# Exercise directions
Set the entries below down again, please. Match them exactly.

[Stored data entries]

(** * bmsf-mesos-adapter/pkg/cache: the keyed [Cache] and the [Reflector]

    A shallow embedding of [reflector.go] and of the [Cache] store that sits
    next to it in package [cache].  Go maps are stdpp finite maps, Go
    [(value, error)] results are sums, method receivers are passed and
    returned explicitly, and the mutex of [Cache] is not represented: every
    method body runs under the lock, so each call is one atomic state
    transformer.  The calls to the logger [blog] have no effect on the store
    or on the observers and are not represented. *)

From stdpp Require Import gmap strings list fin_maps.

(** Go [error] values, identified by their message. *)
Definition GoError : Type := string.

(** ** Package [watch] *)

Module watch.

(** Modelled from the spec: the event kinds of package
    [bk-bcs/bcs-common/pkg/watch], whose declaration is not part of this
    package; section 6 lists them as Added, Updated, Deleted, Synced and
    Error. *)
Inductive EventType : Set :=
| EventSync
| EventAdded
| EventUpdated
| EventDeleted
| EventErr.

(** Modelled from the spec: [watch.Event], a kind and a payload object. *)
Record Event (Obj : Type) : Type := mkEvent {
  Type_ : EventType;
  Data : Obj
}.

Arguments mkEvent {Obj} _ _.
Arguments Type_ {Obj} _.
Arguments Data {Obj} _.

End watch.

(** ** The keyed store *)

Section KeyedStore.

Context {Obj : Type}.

# Result of this exercise
(** * bmsf-mesos-adapter/pkg/cache: the keyed [Cache] and the [Reflector]

    A shallow embedding of [reflector.go] and of the [Cache] store that sits
    next to it in package [cache].  Go maps are stdpp finite maps, Go
    [(value, error)] results are sums, method receivers are passed and
    returned explicitly, and the mutex of [Cache] is not represented: every
    method body runs under the lock, so each call is one atomic state
    transformer.  The calls to the logger [blog] have no effect on the store
    or on the observers and are not represented. *)

From stdpp Require Import gmap strings list fin_maps.

(** Go [error] values, identified by their message. *)
Definition GoError : Type := string.

(** ** Package [watch] *)

Module watch.

(** Modelled from the spec: the event kinds of package
    [bk-bcs/bcs-common/pkg/watch], whose declaration is not part of this
    package; section 6 lists them as Added, Updated, Deleted, Synced and
    Error. *)
Inductive EventType : Set :=
| EventSync
| EventAdded
| EventUpdated
| EventDeleted
| EventErr.

(** Modelled from the spec: [watch.Event], a kind and a payload object. *)
Record Event (Obj : Type) : Type := mkEvent {
  Type_ : EventType;
  Data : Obj
}.

Arguments mkEvent {Obj} _ _.
Arguments Type_ {Obj} _.
Arguments Data {Obj} _.

End watch.

(** ** The keyed store *)

Section KeyedStore.

Context {Obj : Type}.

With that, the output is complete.